Return, exactly as written, every line from the first line of the data below through the line that contains "destruct (get_pd_up _".
====== Given records ======
Lemma pres_release t i : 0 <= i < n -> pres (portal_release t i).
Proof.
  intros Hi s w l a w' U E. unfold portal_release in E.
  apply bind_ok_inv in E as (p & w1 & Hg & E).
  destruct (get_pd_up _ _ _ _ _ _ _ U Hg) as (-> & -> & Hp).
  apply bind_ok_inv in E as (? & w2 & H2 & E). apply bind_ok_inv in E as (? & w3 & H3 & E).
  enough (exists l3, up t w3 l3) as [l3 U3].
  { eapply (pres_bind (upd_pd t i (set_wait_queue false)) (fun _ => mret 0)); [pres_tac..|exact U3|exact E]. }
  assert (exists v, core v = core w /\ w2 = set_z_irqs (filter (fun d => d <> (t, i)) (z_irqs v)) v)
    as (v & Hv & ->).
  { destruct (irq_is_registered p) eqn:Er.
    - apply bind_ok_inv in H2 as (? & w4 & Hw%keeps_writel & H2). injection H2 as <- <-. by exists w4.
    - apply ret_inv in H2 as [_ <-]. exists w. split; [done|].
      rewrite filter_same; [by destruct w|]. intros d Hd ->.
      apply (up_irqs _ _ _ U) in Hd as (_ & _ & q & Hq & Hr). cbn in *. congruence. }
  pose proof (up_core _ _ _ _ Hv U) as Uv. apply upd_pd_inv in H3 as (l0 & q & Hl & Hq & ->).
  cbn in Hl. rewrite (up_heap _ _ _ Uv) in Hl. apply lookup_singleton_Some in Hl as [_ ->].
  eexists.
  refine (up_upd t i (set_irq_is_registered false) (filter (fun d => d <> (t, i)) (z_irqs v)) v _ q Uv Hq _ _ _).
  - done.
  - apply NoDup_filter, Uv.
  - intros [u j]. rewrite list_elem_of_filter. cbn. split.
    + intros [Hne Hd]. pose proof Hd as Hd'. apply (up_irqs _ _ _ Uv) in Hd' as (Hu & Hj & _). cbn in *.
      split; [done|]. split; [done|]. case_decide; [subst; done|done].
    + intros (-> & Hj & H). case_decide; [done|]. split; [congruence|done].
Qed.

(** [send_fd_to_portal] only talks to the hardware. *)
Variable send_fd : option Z -> Z -> Z -> M W Z.
Hypothesis send_fd_keeps : forall a fd id, keeps (send_fd a fd id).

Lemma pres_ioctl ui uo t i cmd : 0 <= i < n -> pres (portal_unlocked_ioctl ui uo send_fd t i cmd).
Proof.
  intros Hi. destruct cmd; cbn [portal_unlocked_ioctl]; try (pres_tac; fail).
  destruct ui; cbn [negb]; [|pres_tac]. apply pres_bind; [by apply pres_enable|pres_tac].
Qed.

(** A step of the open device, with the files that are open: the file of a
    registered portal is opened; an operation on an open file, which may have
    been opened before the device was opened again, when its array is no longer
    there; an interrupt of a portal whose interrupt is registered; the device
    opened again with its portals found again.  A step whose operation touches
    memory that was given back is undefined and not a step. *)
Abbreviation F := (list (nat * Z)).
Inductive step : W * F -> W * F -> Prop :=
| step_open t i w fs r w' : (t, i) ∈ z_misc w -> portal_open t i w = Ok r w' -> step (w, fs) (w', (t, i) :: fs)
| step_ioctl ui uo cmd t i w fs r w' : (t, i) ∈ fs ->
    portal_unlocked_ioctl ui uo send_fd t i cmd w = Ok r w' -> step (w, fs) (w', fs)
| step_mmap pg len t i w fs r w' : (t, i) ∈ fs -> portal_mmap t i pg len w = Ok r w' -> step (w, fs) (w', fs)
| step_poll t i w fs r w' : (t, i) ∈ fs -> portal_poll t i w = Ok r w' -> step (w, fs) (w', fs)
| step_release t i w fs fs' r w' : fs ≡ₚ (t, i) :: fs' -> portal_release t i w = Ok r w' -> step (w, fs) (w', fs')
| step_isr t i w fs r w' : (t, i) ∈ z_irqs w -> portal_isr t i w = Ok r w' -> step (w, fs) (w', fs)
| step_reopen w fs w' : open_and_discover w = Ok tt w' -> step (w, fs) (w', fs).

(** The device is up and the open files are of its portals, now or before. *)
Definition open_up_files (x : W * F) : Prop :=
  (exists t l, up t x.1 l) /\ Forall (fun f => 0 <= f.2 < n) x.2.

Lemma step_up x y : step x y -> open_up_files x -> open_up_files y.
Proof.
  intros Hs [(s & l & U) Hfs]. unfold open_up_files.
  assert (Hf : forall t i, (t, i) ∈ z_misc x.1 -> 0 <= i < n).
  { intros t i H. rewrite (up_misc _ _ _ U) in H. apply list_elem_of_fmap in H as (j & [= -> ->] & Hj).
    by apply elem_of_range. }
  assert (Hi : forall t i, (t, i) ∈ x.2 -> 0 <= i < n).
  { intros t i H. rewrite Forall_forall in Hfs. exact (Hfs _ H). }
  destruct Hs as [t i w fs r w' H E|ui uo cmd t i w fs r w' H E|pg len t i w fs r w' H E|t i w fs r w' H E
    |t i w fs fs' r w' H E|t i w fs r w' H E|w fs w' E]; cbn [fst snd] in *.
  - split; [exists s; by eapply pres_open|]. constructor; [by eapply Hf|done].
  - split; [|done]. exists s. eapply pres_ioctl; [by eapply Hi|done|done].
  - split; [|done]. exists s. by eapply pres_mmap.
  - split; [|done]. exists s. by eapply pres_poll.
  - rewrite H in Hfs. apply Forall_cons in Hfs as [Hfi Hfs]. split; [|done]. exists s. by eapply pres_release.
  - split; [|done]. exists s. by eapply pres_isr.
  - split; [|done]. destruct (open_up w) as (w2 & l2 & E2 & U2 & _); [right; eauto|].
    rewrite E in E2. injection E2 as <-. eauto.
Qed.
======
= Task response =
Lemma pres_release t i : 0 <= i < n -> pres (portal_release t i).
Proof.
  intros Hi s w l a w' U E. unfold portal_release in E.
  apply bind_ok_inv in E as (p & w1 & Hg & E).
  destruct (get_pd_up _ _ _ _ _ _ _ U Hg) as (-> & -> & Hp).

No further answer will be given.